Y así lo recuerda Pepiatt: «Podía iluminar el día con su ingenio y generosidad, pero también ensombrecerlo con la más profunda de sus tristezas». Era un hombre plagado de contradicciones. ¿Ángel o demonio? Ambas cosas a la vez. «Era capaz de pasar de los brazos de un boxeador a una discusión sobre Velázquez, de cenar con un duque horas antes de que un matón le diera una paliza», afirma Peppiatt. Sadomasoquista y tierno, frágil y salvaje, amante de los lujos (un té en el Ritz y una botella de Krug en el Crillon) y fascinado por las carnicerías, ateo confeso y pintor de Papas y Crucifixiones, Jekyll y Hyde... Todos ellos eran Francis Bacon. «Un hombre con la facultad de ir hasta el fondo de la vida, de llegar al límite de todas las situaciones. El resultado de sus contradicciones fue su genio», dice Peppiatt.
Entre sus grandes amistades en España, Jaime Parladé —uno de los grandes decoradores de este país— y su esposa, Janetta, amiga de juventud de Bacon y Lucian Freud. En su casa malagueña, la Torre de Tramores, pasó Bacon un mes. «Francis era adorable, inteligentísimo, gracioso, irónico, rápido, divertido, encantador, ameno, mordaz, muy amigo de sus amigos, no aguantaba a los pelmazos», comenta Parladé. «Vino a España sobre todo por razones sentimentales —añade—, porque estaba enamorado de un señor que vivía en Madrid». Diecisiete años después de la muerte de Bacon, José se mantiene en el anonimato. Tremendamente educado, dice a ABC que prefiere seguir en silencio. Casi 50 años más joven que Bacon, era un gran admirador del artista, cuenta Peppiatt. Le escribió cartas tras una exposición en Londres.
Más tarde se conocieron y se enamoraron. Es ingeniero, pero trabaja en el mundo de las finanzas. Peppiatt lo describe como «muy apuesto, bien educado, socialmente sofisticado y con una buena posición económica. Hablaba varios idiomas y le interesaba la pintura».

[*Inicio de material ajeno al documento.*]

(* ===== verification/PropertiesFile.v ===== *)
(** Properties files: a reader of the format the operator writes ("key=value"
    lines), as the reference against which the writers of Config.v and
    Catalog.v are proved correct. *)

From S2P Require Import Prelude ApiTypes K8sTypes Names Config.

(** ** The reader *)

Definition is_char (n : nat) (c : Ascii.ascii) : bool := Ascii.eqb c (Ascii.ascii_of_nat n).

(** The lines of a file: the text between newline bytes. *)
Fixpoint split_lines (s : string) : list string :=
  match s with
  | EmptyString => [EmptyString]
  | String c s' =>
    if is_char 10 c then EmptyString :: split_lines s'
    else match split_lines s' with
         | [] => [String c EmptyString]
         | l :: ls => String c l :: ls
         end
  end.

(** A line split at its first equals sign; a line without one has no property. *)
Fixpoint split_prop (line : string) : option (string * string) :=
  match line with
  | EmptyString => None
  | String c s' =>
    if is_char 61 c then Some (EmptyString, s')
    else '(k, v) ← split_prop s'; Some (String c k, v)
  end.

(** The properties of a file; a later line overrides an earlier one. *)
Definition parse_properties (s : string) : gmap string string :=
  foldl (λ m kv, <[kv.1 := kv.2]> m) ∅ (omap split_prop (split_lines s)).

(** ** Clean keys and values *)

Fixpoint has_char (n : nat) (s : string) : bool :=
  match s with
  | EmptyString => false
  | String c s' => is_char n c || has_char n s'
  end.

(** A value without its final newline. *)
Fixpoint chomp (s : string) : string :=
  match s with
  | EmptyString => EmptyString
  | String c s' =>
    match s' with
    | EmptyString => if is_char 10 c then EmptyString else String c EmptyString
    | _ => String c (chomp s')
    end
  end.

Definition clean_key (k : string) : Prop := has_char 10 k = false ∧ has_char 61 k = false.
Definition clean_value (v : string) : Prop := has_char 10 (chomp v) = false.

Definition clean_props (m : gmap string string) : Prop :=
  map_Forall (λ k v, clean_key k ∧ clean_value v) m.

(** ** Lemmas *)

Lemma has_char_append n a b : has_char n (a ⊕ b) = has_char n a || has_char n b.
Proof.
  induction a as [|c a IH]; [done|]. rewrite append_cons. simpl. rewrite IH.
  by destruct (is_char n c).
Qed.

Lemma split_lines_nl a s :
  has_char 10 a = false → split_lines (a ⊕ nl ⊕ s) = a :: split_lines s.
Proof.
  induction a as [|c a IH]; [done|]. rewrite append_cons. simpl.
  intros [Hc Ha]%orb_false_iff. by rewrite Hc, (IH Ha).
Qed.

Lemma split_prop_eq k v :
  has_char 61 k = false → split_prop (k ⊕ "=" ⊕ v)%string = Some (k, v).
Proof.
  induction k as [|c k IH]; [done|]. rewrite append_cons. simpl.
  intros [Hc Hk]%orb_false_iff. rewrite Hc. by rewrite (IH Hk).
Qed.

Lemma chomp_cases v : v = chomp v ∨ v = chomp v ⊕ nl.
Proof.
  induction v as [|c [|d v] IH]; [by left| |].
  - simpl. destruct (is_char 10 c) eqn:Hc; [|by left]. right.
    unfold is_char in Hc. apply Ascii.eqb_eq in Hc. by subst.
  - change (chomp (String c (String d v))) with (String c (chomp (String d v))).
    rewrite append_cons. destruct IH as [<-|<-]; [by left|by right].
Qed.

Lemma chomp_nl v : has_char 10 v = false → chomp v = v.
Proof.
  induction v as [|c [|d v] IH]; [done| |]; intros Hv.
  - simpl in *. by rewrite orb_false_r in Hv; rewrite Hv.
  - change (chomp (String c (String d v))) with (String c (chomp (String d v))).
    simpl in Hv. apply orb_false_iff in Hv as [_ Hv]. by rewrite IH.
Qed.

Lemma chomp_append_nl v : chomp (v ⊕ nl) = v.
Proof.
  induction v as [|c v IH]; [done|]. rewrite append_cons.
  destruct v as [|d v]; [done|].
  rewrite append_cons in *. simpl in *. by rewrite IH.
Qed.

(** The text of a list of properties. *)
Definition lines_of (l : list (string * string)) : string :=
  foldr (λ kv acc, prop_line kv ⊕ acc) EmptyString l.

Lemma write_props_lines sb l : write_props sb l = sb ⊕ lines_of l.
Proof.
  revert sb. induction l as [|kv l IH]; intros sb; simpl; [by rewrite append_nil_r|].
  unfold write_props in *. simpl. rewrite IH. by rewrite append_assoc.
Qed.

Lemma write_additional_lines sys sb l r :
  write_additional sys sb l = inr r → r = sb ⊕ lines_of l.
Proof.
  revert sb. induction l as [|[k v] l IH]; intros sb; simpl.
  - intros [= <-]. by rewrite append_nil_r.
  - destruct (sys !! k); [done|]. intros ->%IH. by rewrite append_assoc.
Qed.

Lemma lines_of_app l1 l2 : lines_of (l1 ++ l2) = lines_of l1 ⊕ lines_of l2.
Proof. induction l1 as [|kv l1 IH]; [done|]. simpl. by rewrite IH, append_assoc. Qed.

Lemma parse_line k v rest :
  clean_key k → clean_value v →
  omap split_prop (split_lines (prop_line (k, v) ⊕ rest))
  = (k, chomp v) :: omap split_prop (split_lines rest).
Proof.
  intros [Hk1 Hk2] Hv. unfold prop_line. simpl. rewrite !append_assoc.
  assert (has_char 10 (k ⊕ "=" ⊕ chomp v)%string = false) as Hline
    by (rewrite !has_char_append, Hk1, Hv; done).
  destruct (chomp_cases v) as [Hc|Hc]; rewrite Hc at 1.
  - replace (k ⊕ "=" ⊕ chomp v ⊕ nl ⊕ rest)%string
      with ((k ⊕ "=" ⊕ chomp v) ⊕ nl ⊕ rest)%string by by rewrite !append_assoc.
    rewrite split_lines_nl by done. simpl. by rewrite split_prop_eq.
  - replace (k ⊕ "=" ⊕ (chomp v ⊕ nl) ⊕ nl ⊕ rest)%string
      with ((k ⊕ "=" ⊕ chomp v) ⊕ nl ⊕ nl ⊕ rest)%string by by rewrite !append_assoc.
    rewrite split_lines_nl by done. simpl. rewrite split_prop_eq by done. done.
Qed.

Lemma parse_lines l :
  Forall (λ kv, clean_key kv.1 ∧ clean_value kv.2) l →
  omap split_prop (split_lines (lines_of l)) = (λ kv, (kv.1, chomp kv.2)) <$> l.
Proof.
  induction 1 as [|[k v] l [Hk Hv] _ IH]; [done|]. simpl lines_of.
  rewrite parse_line by done. simpl. by rewrite IH.
Qed.

(** Reading back what was written, in any order of the entries. *)
Lemma parse_lines_map l :
  NoDup l.*1 → clean_props (list_to_map l) →
  parse_properties (lines_of l) = chomp <$> (list_to_map l : gmap string string).
Proof.
  intros Hnd Hm. apply map_eq. intros k. unfold parse_properties.
  rewrite parse_lines.
  2:{ apply Forall_forall. intros [k' v] Hin.
      apply (Hm k' v). by apply elem_of_list_to_map_1. }
  assert (((λ kv, (kv.1, chomp kv.2)) <$> l).*1 = l.*1) as Hfst.
  { rewrite <-list_fmap_compose. by apply list_fmap_ext. }
  rewrite foldl_insert_lookup by by rewrite Hfst.
  assert ((list_to_map ((λ kv, (kv.1, chomp kv.2)) <$> l) : gmap string string)
          = chomp <$> list_to_map l) as ->.
  { clear. induction l as [|[k v] l IH]; [symmetry; apply fmap_empty|].
    rewrite fmap_cons, !list_to_map_cons, fmap_insert. by rewrite <-IH. }
  destruct ((chomp <$> list_to_map l) !! k); [done|]. by rewrite lookup_empty.
Qed.

Section ranges.
Context `{GoMapRange}.

Lemma parse_range site (m : gmap string string) :
  clean_props m → parse_properties (lines_of (map_range site m)) = chomp <$> m.
Proof.
  intros Hm. rewrite <-(list_to_map_range site m) at 2.
  apply parse_lines_map; [apply NoDup_map_range_keys|]. by rewrite list_to_map_range.
Qed.

(** Two maps with no common key, written one after the other. *)
Lemma parse_two_ranges i j (m1 m2 : gmap string string) :
  m1 ##ₘ m2 → clean_props m1 → clean_props m2 →
  parse_properties (lines_of (map_range i m1) ⊕ lines_of (map_range j m2))
  = chomp <$> (m1 ∪ m2).
Proof.
  intros Hd H1 H2. rewrite <-lines_of_app.
  assert (list_to_map (map_range i m1 ++ map_range j m2) = m1 ∪ m2) as Heq
    by by rewrite list_to_map_app, !list_to_map_range.
  rewrite <-Heq. apply parse_lines_map.
  - rewrite fmap_app. apply NoDup_app. split_and!; [apply NoDup_map_range_keys| |
      apply NoDup_map_range_keys].
    intros k [[k1 v1] [-> Hin1]]%list_elem_of_fmap [[k2 v2] [Hk Hin2]]%list_elem_of_fmap.
    simpl in Hk. subst k2. apply elem_of_map_range in Hin1, Hin2.
    by eapply (map_disjoint_spec m1 m2).
  - rewrite Heq. by apply map_Forall_union_2.
Qed.
End ranges.

(** Decimal numbers have no newline. *)
Lemma pretty_N_go_clean n s : has_char 10 s = false → has_char 10 (pretty_N_go n s) = false.
Proof.
  revert s. induction (N.lt_wf_0 n) as [n _ IH]. intros s Hs.
  destruct (decide (0 < n)%N) as [Hn|Hn].
  - rewrite pretty_N_go_step by done. apply IH; [by apply N.div_lt|].
    simpl. rewrite Hs, orb_false_r. unfold pretty_N_char. by repeat case_match.
  - replace n with 0%N by lia. by rewrite pretty_N_go_0.
Qed.

Lemma fmt_d_clean z : has_char 10 (fmt_d z) = false.
Proof.
  unfold fmt_d, pretty, pretty_Z. destruct z as [|p|p]; [done| |].
  - unfold pretty, pretty_positive, pretty, pretty_N. case_decide; [done|].
    by apply pretty_N_go_clean.
  - rewrite has_char_append. simpl.
    unfold pretty, pretty_positive, pretty, pretty_N. case_decide; [done|].
    by apply pretty_N_go_clean.
Qed.

Global Arguments chomp : simpl never.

La única imagen que ha trascendido del Francis Bacon (a la derecha) y José Capelo (extremo izquierda de la imagen), en la fotografía se puede apreciar la diferencia de edad entre ellos - ABC |
Juntos viajaron por todo el mundo. «Fue para Bacon un regalo inesperado, una fuente fresca de energía —dice su biógrafo—. Para Francis fue un gran placer descubrir el modo de vida español. El calor seco del sur le venía muy bien para su asma. Incluso estaba aprendiendo español».
Diecisiete años después de su muerte, José, su último gran amor, sigue guardando silencio sobre Bacon
Parladé relata los viajes que hicieron él y su esposa con Bacon por Andalucía en 1972: «Le gustaba mucho el comedor del Hotel Alfonso XIII de Sevilla, tenía una bodega muy buena. También fuimos a Arcos de la Frontera, a Sanlúcar, y él nos aconsejaba qué comprar. Le gustaba el diseño de los años 20. Llegamos hasta Utrera, donde se nos averió el coche. Nos pasábamos horas charlando y bebiendo en algún bar. Los bares era lo que más le gustaba. Le encantaba el vino. Yo creo que más que el arte (se ríe)». La última vez que lo vio fue en Madrid. Visitaron juntos la gran antológica de Velázquez en el Prado y estuvieron almorzando y cenando. Fue en 1990, sólo dos años antes de su muerte. «Estuvo mucho tiempo delante de “La Venus del espejo”. Miraba y absorbía todo».
Meses después, el artista se puso en contacto con el Prado para ver si podía visitarlo un día que estuviera cerrado, cuenta Manuela Mena, comisaria de la exposición de Bacon en el Prado. «Sólo quiso ver Velázquez y Goya». Lo recuerda, muy elegante, en la Sala XII del Prado, parado ante obras como «La Fragua de Vulcano» o «Marte», mirándolas fijamente con las manos en la espalda. Andaba muy deprisa por la sala, pero se detenía mucho tiempo ante las obras. No preguntaba nada: «Vino a aprender». En las salas de Goya se detuvo especialmente ante «La familia de Carlos IV». «Yo creo que con Goya hubo más sintonía que influencia. Ambos artistas miraron a la parte más oscura del ser humano». Todavía recuerda Manuela Mena el precioso ramo de flores que Bacon le envió como agradecimiento.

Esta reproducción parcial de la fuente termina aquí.